> **Data listing**
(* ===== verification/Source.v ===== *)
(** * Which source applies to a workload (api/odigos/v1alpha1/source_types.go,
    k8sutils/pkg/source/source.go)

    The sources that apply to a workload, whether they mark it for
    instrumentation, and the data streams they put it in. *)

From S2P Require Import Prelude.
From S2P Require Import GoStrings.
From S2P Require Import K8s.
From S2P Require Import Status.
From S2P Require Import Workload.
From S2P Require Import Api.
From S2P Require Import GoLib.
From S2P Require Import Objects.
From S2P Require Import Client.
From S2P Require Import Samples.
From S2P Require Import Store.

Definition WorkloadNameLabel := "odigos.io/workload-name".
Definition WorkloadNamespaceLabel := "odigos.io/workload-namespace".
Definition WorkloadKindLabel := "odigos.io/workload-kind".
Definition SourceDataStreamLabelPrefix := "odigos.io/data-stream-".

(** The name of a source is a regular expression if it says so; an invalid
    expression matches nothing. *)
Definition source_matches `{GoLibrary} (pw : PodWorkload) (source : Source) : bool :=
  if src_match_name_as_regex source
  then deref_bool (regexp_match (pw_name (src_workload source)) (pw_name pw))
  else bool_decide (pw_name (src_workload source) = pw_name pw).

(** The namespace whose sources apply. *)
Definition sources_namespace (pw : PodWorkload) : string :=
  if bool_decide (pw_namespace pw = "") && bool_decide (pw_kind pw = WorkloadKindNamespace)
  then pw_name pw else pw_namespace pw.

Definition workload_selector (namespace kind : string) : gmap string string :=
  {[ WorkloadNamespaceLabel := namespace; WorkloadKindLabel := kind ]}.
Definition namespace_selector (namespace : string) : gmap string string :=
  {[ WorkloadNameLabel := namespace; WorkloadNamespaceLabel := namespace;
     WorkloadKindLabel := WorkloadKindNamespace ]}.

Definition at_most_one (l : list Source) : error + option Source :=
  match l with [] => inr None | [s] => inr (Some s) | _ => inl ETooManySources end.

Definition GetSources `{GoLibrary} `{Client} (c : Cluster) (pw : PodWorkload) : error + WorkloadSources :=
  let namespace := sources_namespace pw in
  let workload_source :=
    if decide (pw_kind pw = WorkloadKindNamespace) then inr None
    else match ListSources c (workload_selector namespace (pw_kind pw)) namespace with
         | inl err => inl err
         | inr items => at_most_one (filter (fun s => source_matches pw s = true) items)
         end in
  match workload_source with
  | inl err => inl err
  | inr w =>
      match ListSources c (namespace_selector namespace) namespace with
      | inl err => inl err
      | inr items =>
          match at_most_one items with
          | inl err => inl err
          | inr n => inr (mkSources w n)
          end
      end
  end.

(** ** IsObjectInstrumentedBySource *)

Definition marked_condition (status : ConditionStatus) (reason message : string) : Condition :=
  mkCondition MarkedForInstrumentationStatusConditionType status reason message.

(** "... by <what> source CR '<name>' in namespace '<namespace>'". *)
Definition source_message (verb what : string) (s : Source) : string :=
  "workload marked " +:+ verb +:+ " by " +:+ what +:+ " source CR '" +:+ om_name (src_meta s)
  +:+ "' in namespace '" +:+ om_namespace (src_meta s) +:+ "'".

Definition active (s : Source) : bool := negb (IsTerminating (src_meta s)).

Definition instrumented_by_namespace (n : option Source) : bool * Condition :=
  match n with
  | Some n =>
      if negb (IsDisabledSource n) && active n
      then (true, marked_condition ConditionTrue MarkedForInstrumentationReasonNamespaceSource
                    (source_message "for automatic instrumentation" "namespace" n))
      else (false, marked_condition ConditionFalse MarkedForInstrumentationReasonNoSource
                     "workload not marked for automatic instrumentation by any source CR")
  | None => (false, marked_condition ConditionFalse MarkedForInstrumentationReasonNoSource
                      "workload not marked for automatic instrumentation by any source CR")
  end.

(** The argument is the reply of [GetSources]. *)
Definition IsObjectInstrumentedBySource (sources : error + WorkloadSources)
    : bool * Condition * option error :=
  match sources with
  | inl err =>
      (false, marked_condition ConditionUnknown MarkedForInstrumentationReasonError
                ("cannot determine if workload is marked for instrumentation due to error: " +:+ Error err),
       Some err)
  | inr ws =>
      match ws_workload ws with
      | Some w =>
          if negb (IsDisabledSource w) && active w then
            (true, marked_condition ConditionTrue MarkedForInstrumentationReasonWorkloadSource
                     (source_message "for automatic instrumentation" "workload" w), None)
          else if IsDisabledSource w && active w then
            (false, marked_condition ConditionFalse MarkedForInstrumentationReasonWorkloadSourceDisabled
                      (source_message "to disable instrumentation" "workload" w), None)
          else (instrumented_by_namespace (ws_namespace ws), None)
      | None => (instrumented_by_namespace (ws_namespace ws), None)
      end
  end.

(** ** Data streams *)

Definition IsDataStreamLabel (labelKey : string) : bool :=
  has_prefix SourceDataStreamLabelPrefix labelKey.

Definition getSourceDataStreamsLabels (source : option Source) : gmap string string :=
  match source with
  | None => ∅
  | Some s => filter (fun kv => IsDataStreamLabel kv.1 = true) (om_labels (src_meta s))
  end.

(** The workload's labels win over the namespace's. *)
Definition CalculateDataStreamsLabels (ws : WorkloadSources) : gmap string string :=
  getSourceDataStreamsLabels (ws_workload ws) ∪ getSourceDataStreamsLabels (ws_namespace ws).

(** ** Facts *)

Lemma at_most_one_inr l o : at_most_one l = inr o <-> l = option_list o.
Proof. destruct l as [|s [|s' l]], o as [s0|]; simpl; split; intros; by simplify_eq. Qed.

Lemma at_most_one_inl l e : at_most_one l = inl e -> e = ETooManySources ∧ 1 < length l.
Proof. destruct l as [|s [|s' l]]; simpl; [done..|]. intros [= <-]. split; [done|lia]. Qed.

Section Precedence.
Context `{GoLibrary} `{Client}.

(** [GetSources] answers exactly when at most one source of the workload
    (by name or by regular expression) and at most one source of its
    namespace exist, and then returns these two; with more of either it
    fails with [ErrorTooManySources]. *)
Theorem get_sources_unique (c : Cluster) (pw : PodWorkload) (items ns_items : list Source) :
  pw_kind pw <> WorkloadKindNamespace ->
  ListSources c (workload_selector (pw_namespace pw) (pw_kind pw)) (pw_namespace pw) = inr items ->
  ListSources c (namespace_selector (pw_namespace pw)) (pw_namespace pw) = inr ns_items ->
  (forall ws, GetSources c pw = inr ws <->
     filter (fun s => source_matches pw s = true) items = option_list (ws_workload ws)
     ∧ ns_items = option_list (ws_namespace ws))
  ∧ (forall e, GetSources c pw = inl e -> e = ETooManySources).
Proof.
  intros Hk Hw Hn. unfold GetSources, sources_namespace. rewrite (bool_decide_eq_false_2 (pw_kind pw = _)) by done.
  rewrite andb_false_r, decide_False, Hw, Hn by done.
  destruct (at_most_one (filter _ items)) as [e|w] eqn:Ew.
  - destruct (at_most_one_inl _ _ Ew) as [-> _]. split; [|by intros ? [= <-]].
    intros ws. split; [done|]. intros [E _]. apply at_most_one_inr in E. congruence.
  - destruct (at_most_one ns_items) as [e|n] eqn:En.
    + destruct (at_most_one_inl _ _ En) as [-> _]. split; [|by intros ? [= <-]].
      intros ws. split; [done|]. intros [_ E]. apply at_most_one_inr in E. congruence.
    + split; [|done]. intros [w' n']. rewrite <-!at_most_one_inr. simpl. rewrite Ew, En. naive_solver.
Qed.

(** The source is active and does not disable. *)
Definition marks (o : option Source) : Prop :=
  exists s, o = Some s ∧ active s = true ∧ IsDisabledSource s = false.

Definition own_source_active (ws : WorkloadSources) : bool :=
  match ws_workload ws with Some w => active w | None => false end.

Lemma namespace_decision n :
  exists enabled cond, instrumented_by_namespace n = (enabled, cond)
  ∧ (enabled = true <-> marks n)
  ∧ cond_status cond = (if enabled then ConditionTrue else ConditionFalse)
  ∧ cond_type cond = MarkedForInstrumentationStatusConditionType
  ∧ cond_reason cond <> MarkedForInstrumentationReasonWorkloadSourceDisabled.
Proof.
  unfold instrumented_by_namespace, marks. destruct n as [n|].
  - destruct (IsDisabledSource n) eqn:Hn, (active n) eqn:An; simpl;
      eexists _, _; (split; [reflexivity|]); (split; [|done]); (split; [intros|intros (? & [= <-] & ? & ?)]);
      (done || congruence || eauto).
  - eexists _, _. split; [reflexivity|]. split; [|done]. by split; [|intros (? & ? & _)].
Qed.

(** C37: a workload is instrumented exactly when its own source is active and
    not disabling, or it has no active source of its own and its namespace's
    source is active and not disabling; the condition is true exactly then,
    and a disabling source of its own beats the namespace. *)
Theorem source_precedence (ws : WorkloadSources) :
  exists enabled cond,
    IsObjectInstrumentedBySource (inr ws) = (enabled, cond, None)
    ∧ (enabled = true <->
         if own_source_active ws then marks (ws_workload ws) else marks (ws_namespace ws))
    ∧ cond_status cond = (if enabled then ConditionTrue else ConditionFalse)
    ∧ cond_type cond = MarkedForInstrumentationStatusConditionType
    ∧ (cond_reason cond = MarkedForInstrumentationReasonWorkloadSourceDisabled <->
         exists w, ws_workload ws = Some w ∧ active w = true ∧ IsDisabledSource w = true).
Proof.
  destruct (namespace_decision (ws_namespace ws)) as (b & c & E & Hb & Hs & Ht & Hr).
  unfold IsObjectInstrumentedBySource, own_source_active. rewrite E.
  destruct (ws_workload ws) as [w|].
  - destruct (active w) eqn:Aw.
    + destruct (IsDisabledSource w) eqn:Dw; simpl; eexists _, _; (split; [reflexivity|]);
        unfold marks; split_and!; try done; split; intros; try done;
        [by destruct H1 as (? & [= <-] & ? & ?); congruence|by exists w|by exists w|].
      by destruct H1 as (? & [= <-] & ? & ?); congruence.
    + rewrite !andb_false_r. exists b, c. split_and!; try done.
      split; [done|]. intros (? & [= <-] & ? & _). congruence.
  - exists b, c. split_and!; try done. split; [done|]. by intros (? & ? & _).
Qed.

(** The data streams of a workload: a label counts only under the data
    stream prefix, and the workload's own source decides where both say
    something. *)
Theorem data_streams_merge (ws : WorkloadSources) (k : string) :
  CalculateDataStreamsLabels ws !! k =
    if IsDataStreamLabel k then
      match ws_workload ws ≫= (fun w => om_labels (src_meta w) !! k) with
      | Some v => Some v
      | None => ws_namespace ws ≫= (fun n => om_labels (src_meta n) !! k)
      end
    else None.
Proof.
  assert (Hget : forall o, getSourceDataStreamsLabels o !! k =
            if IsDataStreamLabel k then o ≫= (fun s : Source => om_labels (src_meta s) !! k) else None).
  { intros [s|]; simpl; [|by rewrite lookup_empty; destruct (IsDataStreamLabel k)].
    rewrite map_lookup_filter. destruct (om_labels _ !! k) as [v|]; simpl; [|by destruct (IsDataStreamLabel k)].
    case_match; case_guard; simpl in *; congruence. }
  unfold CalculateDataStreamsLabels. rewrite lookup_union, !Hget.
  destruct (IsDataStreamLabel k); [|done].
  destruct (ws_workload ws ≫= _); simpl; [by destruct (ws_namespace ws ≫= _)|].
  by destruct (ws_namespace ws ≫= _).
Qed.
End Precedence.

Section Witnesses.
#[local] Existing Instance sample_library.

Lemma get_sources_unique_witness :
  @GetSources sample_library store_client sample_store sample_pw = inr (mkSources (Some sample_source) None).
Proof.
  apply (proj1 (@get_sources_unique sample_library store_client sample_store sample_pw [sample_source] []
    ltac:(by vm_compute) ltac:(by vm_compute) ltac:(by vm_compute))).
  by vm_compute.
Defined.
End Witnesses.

> **Task item**
Each line above from the one with "mkCondition MarkedForInstrumentationStatusConditionType status" up to and including the one with "om_name (src_meta s)" must be set down exactly, and no line outside that span may appear.

> **Answer to this problem**
  mkCondition MarkedForInstrumentationStatusConditionType status reason message.

(** "... by <what> source CR '<name>' in namespace '<namespace>'". *)
Definition source_message (verb what : string) (s : Source) : string :=
  "workload marked " +:+ verb +:+ " by " +:+ what +:+ " source CR '" +:+ om_name (src_meta s)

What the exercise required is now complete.